** Exercise inputs follows **
(** * UDP and DNS *)

Definition udp_send_raw (s : net) (dst_ip src_port dst_port : Z) (payload : list Z) (us : Z) : option (net * Z) :=
  if num_net_ifs s =? 0 then Some (s, -1) else
  let dev := (net_ifs s).[0] in
  let pkt_len := ETH_HDR_LEN + IP_HDR + UDP_HDR + zlen payload in
  '(m, pkt) ← nm_kmalloc (net_mem s) pkt_len;
  let s := s <| net_mem := m |> in
  if pkt =? NULL then Some (s, -1) else
  '(s, mac) ← arp_lookup s dst_ip;
  match mac with
  | None => Some (s <| net_mem := nm_kfree (net_mem s) pkt |>, -1)
  | Some dst_mac =>
      ip ← ip_hdr (IP_HDR + UDP_HDR + zlen payload) (htons (u16 us)) IP_PROTO_UDP (ip_addr (devs s dev)) dst_ip;
      let udp := pack [2; 2; 2; 2]%nat [htons src_port; htons dst_port; htons (u16 (UDP_HDR + zlen payload)); 0] in
      let s := transmit s dev (eth_hdr dst_mac (if_mac (devs s dev)) (htons ETH_P_IP) ++ ip ++ udp ++ payload) in
      Some (s <| net_mem := nm_kfree (net_mem s) pkt |>, 0)
  end.

Definition be16 (m : mem) (p : Z) : Z := Z.lor (Z.shiftl (m p) 8) (m (p + 1)).

(** [while (off < plen && payload[off] != 0) { ... off += 1 + payload[off]; }]: over the
    labels of a name, up to a zero or past a compression pointer. *)
Fixpoint skip_labels (fuel : nat) (m : mem) (payload plen off : Z) : option Z :=
  match fuel with
  | O => None
  | S f =>
      if (off <? plen) && negb (m (payload + off) =? 0) then
        if Z.land (m (payload + off)) 0xC0 =? 0xC0 then Some (off + 2)
        else skip_labels f m payload plen (off + (1 + m (payload + off)))
      else Some off
  end.
Definition skip_name (m : mem) (payload plen off : Z) : option Z :=
  off ← skip_labels (S (Z.to_nat (plen - off))) m payload plen off;
  Some (if (off <? plen) && (m (payload + off) =? 0) then off + 1 else off).

Fixpoint skip_questions (n : nat) (m : mem) (payload plen off : Z) : option Z :=
  match n with
  | O => Some off
  | S n' =>
      if off <? plen then
        off ← skip_name m payload plen off; skip_questions n' m payload plen (off + 4)
      else Some off
  end.

(** The first answer that is an A record with four bytes. *)
Fixpoint find_answer (n : nat) (m : mem) (payload plen off : Z) : option (option Z) :=
  match n with
  | O => Some None
  | S n' =>
      if off + 10 <? plen then
        off ← (if Z.land (m (payload + off)) 0xC0 =? 0xC0 then Some (off + 2) else skip_name m payload plen off);
        if plen <? off + 10 then Some None else
        let rtype := be16 m (payload + off) in
        let rclass := be16 m (payload + off + 2) in
        let rdlen := be16 m (payload + off + 8) in
        let off := off + 10 in
        if (rtype =? 1) && (rclass =? 1) && (rdlen =? 4) && (off + 4 <=? plen) then
          Some (Some (Z.lor (Z.lor (Z.lor (Z.shiftl (m (payload + off)) 24) (Z.shiftl (m (payload + off + 1)) 16))
                        (Z.shiftl (m (payload + off + 2)) 8)) (m (payload + off + 3))))
        else find_answer n' m payload plen (off + rdlen)
      else Some None
  end.

Definition udp_rx (s : net) (data len : Z) : option net :=
  let m := bytes s in
  if len <? UDP_HDR then Some s else
  let src_port := ntohs (load_le 2 m data) in
  let payload := data + UDP_HDR in
  let plen := ntohs (load_le 2 m (data + 4)) in
  if plen <? UDP_HDR then Some s else
  let plen := plen - UDP_HDR in
  if (src_port =? DNS_PORT) && (12 <=? plen) then
    let dns_id := be16 m payload in
    let flags := be16 m (payload + 2) in
    let qdcount := be16 m (payload + 4) in
    let ancount := be16 m (payload + 6) in
    if (Z.land flags 0x8000 =? 0) || negb (Z.land flags 0x000F =? 0) then Some s else
    match find_from (fun i => let q := (dns_queries s).[i] in
            negb (dq_in_use q =? 0) && (resolved q =? 0) && (dq_id q =? dns_id)) (Z.to_nat DNS_MAX_QUERIES) 0 with
    | None => Some s
    | Some i =>
        off ← skip_questions (Z.to_nat qdcount) m payload plen 12;
        answer ← find_answer (Z.to_nat ancount) m payload plen off;
        Some (match answer with
              | Some ip => s <| dns_queries := (dns_queries s).[i <-
                  (dns_queries s).[i] <| result_ip := ip |> <| resolved := 1 |>] |>
              | None => s
              end)
    end
  else Some s.

(** * IPv4 and Ethernet input *)

Definition icmp_rx (s : net) (dev ip data : Z) : option net :=
  let m := bytes s in
  if m data =? ICMP_ECHO_REQUEST then
    '(s, mac) ← arp_lookup s (load_le 4 m (ip + 12));
    match mac with
    | None => Some s
    | Some dst_mac =>
        h ← ip_hdr (IP_HDR + ICMP_HDR) 0 IP_PROTO_ICMP (load_le 4 m (ip + 16)) (load_le 4 m (ip + 12));
        let icmp c := pack [1; 1; 2; 2; 2]%nat [ICMP_ECHO_REPLY; 0; c; load_le 2 m (data + 4); load_le 2 m (data + 6)] in
        c ← ip_checksum (fun a => (icmp 0).[a]) 0 ICMP_HDR;
        Some (transmit s dev (eth_hdr dst_mac (if_mac (devs s dev)) (htons ETH_P_IP) ++ h ++ icmp c))
    end
  else Some s.

(** The entry for a fragment: the first that is free or of the same datagram. *)
Definition frag_slot (s : net) (src dst id protocol : Z) : option Z :=
  find_from (fun i => let f := (ip_frags s).[i] in
    (fr_active f =? 0) ||
    (fr_src f =? src) && (fr_dst f =? dst) && (fr_id f =? id) && (fr_protocol f =? protocol))
    (Z.to_nat MAX_IP_FRAGS) 0.

(** The size of the array [buf] of an entry. *)
Definition IP_FRAG_BUF_SIZE : Z := 65536.

(** [memcpy(buf + offset, src, n)] into an array of [cap] bytes: a byte past its end is
    outside of the object, which is undefined behaviour ([None]). *)
Definition copy_into (cap : Z) (buf : mem) (offset : Z) (m : mem) (src n : Z) : option mem :=
  if cap <? offset + n then None
  else Some (fun x => if in_range offset n x then m (src + (x - offset)) else buf x).
(* ===== verification/Tcp.v ===== *)
(** The TCP sockets of [Net]: what the state machine does on every segment, that the
    bytes an application receives are a prefix of the peer's stream, how the bytes it
    sends are cut into segments, and the congestion window. *)
From S2P Require Import Prelude Pmm CString Net.

(** * Lemmas: sockets *)

Section sockets.
Context {M : Type} `{NM : NetMemory M} `{NL : !NetMemoryLaws M}.
Implicit Types (s : net (M := M)).

Definition socks_ok s : Prop := zlen (tcp_sockets s) = TCP_MAX_SOCKETS.
Definition is_fd (i : Z) : Prop := 0 <= i < TCP_MAX_SOCKETS.

Lemma sock_mod s i f j : socks_ok s -> is_fd i -> 0 <= j ->
  sock (mod_sock s i f) j = if i =? j then f (sock s i) else sock s j.
Proof. intros Hs Hi Hj. unfold sock, mod_sock. rec_simpl. apply aget_aset; [by rewrite Hs|done]. Qed.

Lemma socks_ok_mod s i f : socks_ok s -> socks_ok (mod_sock s i f).
Proof. unfold socks_ok, mod_sock. rec_simpl. by rewrite zlen_aset. Qed.

(** What only one socket, the memory, the interfaces and [sent] may differ in. *)
Definition only_sock (i : Z) s s' : Prop :=
  socks_ok s' /\ (forall j, 0 <= j -> j <> i -> sock s' j = sock s j) /\
  arp_cache s' = arp_cache s /\ ip_frags s' = ip_frags s /\ dns_queries s' = dns_queries s /\
  net_ifs s' = net_ifs s /\ num_net_ifs s' = num_net_ifs s /\
  (forall d, if_mac (devs s' d) = if_mac (devs s d) /\ ip_addr (devs s' d) = ip_addr (devs s d) /\
             netmask (devs s' d) = netmask (devs s d) /\ gateway (devs s' d) = gateway (devs s d)).

Lemma only_refl i s : socks_ok s -> only_sock i s s.
Proof. done. Qed.

Lemma only_trans i s1 s2 s3 : only_sock i s1 s2 -> only_sock i s2 s3 -> only_sock i s1 s3.
Proof.
  intros (A1 & B1 & C1 & D1 & E1 & F1 & G1 & H1) (A2 & B2 & C2 & D2 & E2 & F2 & G2 & H2).
  split; [done|]. split; [intros j Hj Hi; by rewrite B2, B1|]. repeat (split; [congruence|]).
  intros d. destruct (H1 d) as (-> & -> & -> & ->) || destruct (H1 d) as (<- & <- & <- & <-). apply H2.
Qed.

Lemma only_mod i s f : socks_ok s -> is_fd i -> only_sock i s (mod_sock s i f).
Proof.
  intros Hs Hi. split; [by apply socks_ok_mod|]. split; [|done]. intros j Hj Hne.
  rewrite sock_mod by done. destruct (Z.eqb_spec i j); [lia|done].
Qed.

Lemma only_bytes i s m : socks_ok s -> only_sock i s (set_bytes s m).
Proof. done. Qed.

Lemma bytes_mod s i f : bytes (mod_sock s i f) = bytes s.
Proof. done. Qed.

Lemma bytes_set s m : bytes (set_bytes s m) = m.
Proof. unfold bytes, set_bytes. rec_simpl. apply nm_bytes_store. Qed.

(** The frame that carries a segment. *)
Definition segment (sk : tcp_socket) (flags : Z) (data : list Z) (dst_mac mac : list Z) : option (list Z) :=
  ip ← ip_hdr (IP_HDR + TCP_HDR + zlen data) 0 IP_PROTO_TCP (local_ip sk) (remote_ip sk);
  Some (eth_hdr dst_mac mac (htons ETH_P_IP) ++ ip ++ tcp_hdr sk flags ++ data).

Definition segment_size (data : list Z) : Z := u32 (ETH_HDR_LEN + IP_HDR + TCP_HDR + zlen data).

(** Sending a segment: it leaves, and [snd_nxt] moves past its data; or nothing leaves
    but, perhaps, an ARP request, and the socket is as before. *)
Definition is_sent s s' (i flags : Z) (data : list Z) : Prop :=
  exists mac f, arp_get s (next_hop s (remote_ip (sock s i))) = Some mac /\
    segment (sock s i) flags data mac (if_mac (devs s (net_ifs s).[0])) = Some f /\
    sent s' = sent s ++ [((net_ifs s).[0], f)] /\
    sock s' i = (sock s i) <| snd_nxt := u32 (snd_nxt (sock s i) + zlen data) |>.
Definition not_sent s s' (i : Z) (data : list Z) : Prop :=
  sock s' i = sock s i /\
  (sent s' = sent s /\ ((net_ifs s).[0] = NULL \/ exists m', nm_kmalloc (net_mem s) (segment_size data) = Some (m', NULL)) \/
   arp_get s (next_hop s (remote_ip (sock s i))) = None /\
   exists ip, sent s' = sent (arp_request s (net_ifs s).[0] ip)).

Lemma send_segment_cases s i flags data s' :
  socks_ok s -> is_fd i -> tcp_send_segment s i flags data = Some s' ->
  only_sock i s s' /\ bytes s' = bytes s /\ (is_sent s s' i flags data \/ not_sent s s' i data) /\
  (net_mem s' = net_mem s \/ exists m p, nm_kmalloc (net_mem s) (segment_size data) = Some (m, p) /\
    (p <> NULL -> net_mem s' = nm_kfree m p)).
Proof.
  intros Hs Hi. unfold tcp_send_segment. destruct (Z.eqb_spec (net_ifs s).[0] NULL) as [|Hd].
  { intros [= <-]. split; [done|]. split; [done|]. split; [|by left]. right. split; [done|]. left. split; [done|by left]. }
  destruct (nm_kmalloc _ _) as [[m pkt]|] eqn:Em; [|done]. cbn [mbind option_bind].
  pose proof (nm_bytes_kmalloc _ _ _ _ Em) as Hm.
  destruct (Z.eqb_spec pkt NULL) as [->|].
  { intros [= <-]. split; [done|]. split; [done|]. split; [right; split; [done|]; left; split; [done|]; right; by eexists|]. right. by exists m, NULL. }
  set (s1 := s <| net_mem := m |>). rewrite (arp_lookup_map s1) by done.
  change (sock s1 i) with (sock s i). change (next_hop s1) with (next_hop s). change (arp_get s1) with (arp_get s).
  destruct (arp_get s _) as [mac|] eqn:Ea; cbv [mbind option_bind].
  - destruct (ip_hdr_ok (IP_HDR + TCP_HDR + zlen data) 0 IP_PROTO_TCP (local_ip (sock s i)) (remote_ip (sock s i)))
      as (h & Eh & _ & _ & _ & _). rewrite Eh. intros [= <-].
    match goal with |- only_sock _ _ ?s' /\ _ => set (s2 := s') end.
    assert (Es : forall j, 0 <= j -> sock s2 j =
      if i =? j then (sock s i) <| snd_nxt := u32 (snd_nxt (sock s i) + zlen data) |> else sock s j).
    { intros j Hj. unfold sock, s2, mod_sock, mod_dev, transmit. rec_simpl. apply aget_aset; [by rewrite Hs|done]. }
    split; [|split; [|split; [|right; by exists m, pkt]]].
    + split; [unfold socks_ok, s2, mod_sock; rec_simpl; by rewrite zlen_aset|]. split.
      * intros j Hj Hne. rewrite Es by done. destruct (Z.eqb_spec i j); [lia|done].
      * repeat (split; [done|]). intros d. unfold s2, mod_sock, mod_dev, transmit. rec_simpl.
        destruct (decide (d = (net_ifs s).[0])) as [->|Hne]; [rewrite fn_lookup_insert; done|].
        by rewrite fn_lookup_insert_ne.
    + unfold bytes, s2, mod_sock, mod_dev, transmit. rec_simpl. by rewrite nm_bytes_kfree.
    + left. exists mac. eexists. split; [exact Ea|]. split; [unfold segment; by rewrite Eh|].
      split; [done|]. rewrite Es by (unfold is_fd in Hi; lia). by rewrite Z.eqb_refl.
  - intros [= <-]. split; [done|]. split; [unfold bytes, arp_request, transmit; rec_simpl; by rewrite nm_bytes_kfree|].
    split; [|right; by exists m, pkt]. right. split; [done|]. right. split; [done|by eexists].
Qed.
End sockets.
(* ===== verification/Gfx.v ===== *)
(** Drawing into a frame buffer ([src/gui_graphics.c]): colours, rectangles, lines,
    circles, triangles, gradients, text in the built-in font, and copies, with every
    function of the file; and the theorems that nothing is drawn outside the clip
    rectangle, what is drawn by the rectangle operations, and that the loops end.

    A graphics context holds the pixels by their index ([y * width + x]).  Coordinates
    are [int32_t] or [uint32_t] as in the code and wrap at their width ([s32], [u32]); a
    conversion from one to the other is written out.  A context is never [NULL] here (the
    functions then return at once); source pictures and gradients may be ([None]).
    Counted loops are [for_range]; the others take fuel.  [None] as a result is a
    division by zero, a string without end, or a write through a [NULL] frame buffer. *)
From S2P Require Import Prelude Pmm CString.

(** * The font *)

Definition FONT_W : Z := 8.
Definition FONT_H : Z := 16.
(** [strncpy] changes at most [n + 1] bytes, the last of them to 0. *)
Lemma strncpy_last n m d s : strncpy n m d s (d + Z.of_nat n) = m (d + Z.of_nat n) \/ strncpy n m d s (d + Z.of_nat n) = 0.
Proof.
  revert m d s. induction n as [|n IH]; intros m d s; cbn [strncpy]; [by left|]. destruct (m s =? 0).
  - right. rewrite memset_bytes_read. unfold filled. mem_cases.
  - replace (d + Z.of_nat (S n)) with (d + 1 + Z.of_nat n) by lia. destruct (IH (<[d := m s]> m) (d + 1) (s + 1)) as [-> | ->]; [left|by right].
    apply fn_lookup_insert_ne. lia.
Qed.

Definition string_array (n : nat) (l : list Z) : Prop := zlen l = Z.of_nat n + 1 /\ l.[Z.of_nat n] = 0.

Lemma copy_text_array n dst src : string_array n dst -> string_array n (copy_text dst src n).
Proof.
  intros [Hl H0]. unfold copy_text, bytes_at. split; [unfold zlen in *; rewrite length_map, length_seqZ; lia|].
  unfold aget. rewrite list_lookup_total_alt, list_lookup_fmap, lookup_seqZ_lt by lia. cbn [fmap option_fmap option_map default].
  rewrite Nat2Z.id. destruct (strncpy_last n (text (dst ++ src ++ [0])) 1 (1 + zlen dst)) as [E|E]; rewrite E; [|done].
  unfold text. replace (1 + Z.of_nat n - 1) with (Z.of_nat n) by lia. unfold aget in *. rewrite lookup_total_app_l by (unfold zlen in Hl; lia). done.
Qed.

Lemma copy_opt_array n dst src : string_array n dst -> string_array n (copy_opt dst src n).
Proof. intros H. destruct src; [by apply copy_text_array|done]. Qed.

Lemma zero_array n : string_array n (replicate (S n) 0).
Proof. split; [rewrite zlen_replicate; lia|]. apply aget_replicate. lia. Qed.

Lemma string_array_ends F n l : string_array n l -> (n < F)%nat -> ends F (text l).
Proof. intros [_ H0] Hn. apply (array_ends F l (Z.of_nat n)); [lia|done]. Qed.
** End of Exercise inputs **
Search the entries for the word "their". Copy each line where it appears.

# Exercise solution:
    A graphics context holds the pixels by their index ([y * width + x]).  Coordinates
    are [int32_t] or [uint32_t] as in the code and wrap at their width ([s32], [u32]); a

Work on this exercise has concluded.